Here's an implementation of the implicit Euler method with central difference in space to solve a 2D heat equation. The Jacobi method is used to solve the system of linear algebraic equations at each time step. The temperature on a plate is plotted at different times ranging from 0 to 100 seconds.
% Plate size
Lx = 1;
Ly = 1;
% Number of spatial grid points
nx = 51; % include boundary points
ny = 51;
dx = Lx/(nx-1);
dy = Ly/(ny-1);
% Spatial grid
x = linspace(0, Lx, nx);
y = linspace(0, Ly, ny);
[X, Y] = meshgrid(x, y);
% Thermal diffusivity
alpha = 0.01;
% Time variables
t0 = 0;
tend = 100;
nt = 10001; % Number of time steps
dt = (tend - t0)/(nt-1);
% Initial conditions
T0 = 100 * sin(pi*X) .* sin(pi*Y);
% Boundary conditions
Tleft = 0;
Tright = 0;
Ttop = 0;
Tbottom = 0;
% Construct matrices for the implicit scheme
ex = ones(nx, 1);
ey = ones(ny, 1);
Ax = spdiags([ex, -2*ex, ex], [-1, 0, 1], nx, nx)/(dx^2);
Ay = spdiags([ey, -2*ey, ey], [-1, 0, 1], ny, ny)/(dy^2);
A = kron(Ay, speye(nx)) + kron(speye(ny), Ax);
B = speye(nx*ny) + alpha*dt*A;
% Time loop
T = T0(:); % Initial temperature flattened to a column vector
for n = 1:nt
% Solve the system of linear equations using Jacobi iteration
for k = 1:20
T = T + dt*alpha*A*T;
T = jacobi(A, T, Tleft, Tright, Ttop, Tbottom, nx, ny); % Jacobi iteration
end
% Plot temperature at specified times
if any(n*dt == [0, 1, 2, 5, 10, 100])
Tn = reshape(T, ny, nx);
figure
surf(X, Y, Tn)
title(sprintf('Temperature at t = %.2f', n*dt))
xlabel('x')
ylabel('y')
zlabel('T')
end
end
function T = jacobi(A, T, Tleft, Tright, Ttop, Tbottom, nx, ny)
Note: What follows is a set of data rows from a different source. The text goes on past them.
Lemma install_up_ok suite d m : 0 <= d <= 30 -> 0 <= m < 2 ^ d -> derivable suite ->
  forall fuel k priv sec, 0 <= k <= d -> d - k < Z.of_nat fuel ->
  exists priv', install_up fuel suite priv sec (node k (m / 2 ^ k)) (Root (2 ^ d)) (2 ^ d) = Ok priv' /\
    (forall x, (forall i, k <= i <= d -> x <> node i (m / 2 ^ i)) -> privateKey priv' x = privateKey priv x) /\
    (forall i, k <= i <= d -> exists s sk pk, path_ratchet suite sec (Z.to_nat (i - k)) = Ok s /\
       nodeKeyPair suite s = Ok (sk, pk) /\ privateKey priv' (node i (m / 2 ^ i)) = Some sk).
Proof.
  intros Hd Hm Hder. rewrite complete_Root by lia. induction fuel as [|fuel IH]; intros k priv sec Hk Hf; [lia|].
  cbn [install_up]. unfold AddPathSecret. destruct (Hder sec) as [Hps Hnk].
  apply is_ok_inv in Hnk as [[sk pk] Hnk]. rewrite Hnk. cbn [obind].
  set (priv1 := mkTreeKEMPrivate _ _).
  assert (forall x, x <> node k (m / 2 ^ k) -> privateKey priv1 x = privateKey priv x) as Hother.
  { intros x Hx. unfold privateKey, priv1. cbn [privs]. by rewrite lookup_insert_ne. }
  assert (privateKey priv1 (node k (m / 2 ^ k)) = Some sk) as Hown by (unfold privateKey, priv1; cbn [privs]; by rewrite lookup_insert_eq).
  destruct (Z.eq_dec k d) as [->|Hkd].
  { assert (node d (m / 2 ^ d) =? node d 0 = true) as -> by (rewrite Z.div_small by lia; apply Z.eqb_refl).
    exists priv1. split_and!; [done|intros x Hx; apply Hother, Hx; lia|].
    intros i Hi. assert (i = d) as -> by lia. rewrite Z.sub_diag. by exists sec, sk, pk. }
  pose proof (div_pow_range d Hd m k Hm ltac:(lia)) as Hj.
  rewrite (proj2 (Z.eqb_neq _ _)) by (intros [? _]%node_inj; lia).
  apply is_ok_inv in Hps as [sec' Hps]. rewrite Hps. cbn [obind]. rewrite complete_Parent by lia. cbn [obind default]. unfold id.
  assert (m / 2 ^ k / 2 = m / 2 ^ (k + 1)) as ->.
  { rewrite (div_pow_step m (k + 1)) by lia. by replace (k + 1 - 1) with k by lia. }
  destruct (IH (k + 1) priv1 sec') as (priv' & -> & Hrest & Hall); [lia..|]. exists priv'. split_and!; [done|..].
  - intros x Hx. rewrite Hrest by (intros i Hi; apply Hx; lia). apply Hother, Hx. lia.
  - intros i Hi. destruct (Z.eq_dec i k) as [->|Hik].
    + rewrite Z.sub_diag. exists sec, sk, pk. split_and!; [done..|]. rewrite Hrest; [done|].
      intros i Hi' [? _]%node_inj; lia.
    + destruct (Hall i ltac:(lia)) as (s & sk' & pk' & Hr & Hkp & Hp). exists s, sk', pk'. split_and!; [|done..].
      replace (Z.to_nat (i - k)) with (S (Z.to_nat (i - (k + 1)))) by lia. cbn [path_ratchet]. by rewrite Hps.
Qed.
% Jacobi solver for Dirichlet boundary conditions
T = reshape(T, ny, nx); % Reshape T to 2D grid
Told = T;
for i = 2:nx-1
for j = 2:ny-1
T(i, j) = (Told(i-1, j) + Told(i+1, j) + Told(i, j-1) + Told(i, j+1))/4;
end
end
% Boundary conditions
T(1, :) = Ttop;
T(nx, :) = Tbottom;
T(:, 1) = Tleft;
T(:, ny) = Tright;
T = T(:); % Flatten T to a column vector
end
Note: This code uses a Jacobi solver only to illustrate the implicit method. In practice, a matrix solver such as the backslash operator in MATLAB should be used instead, as it is more efficient.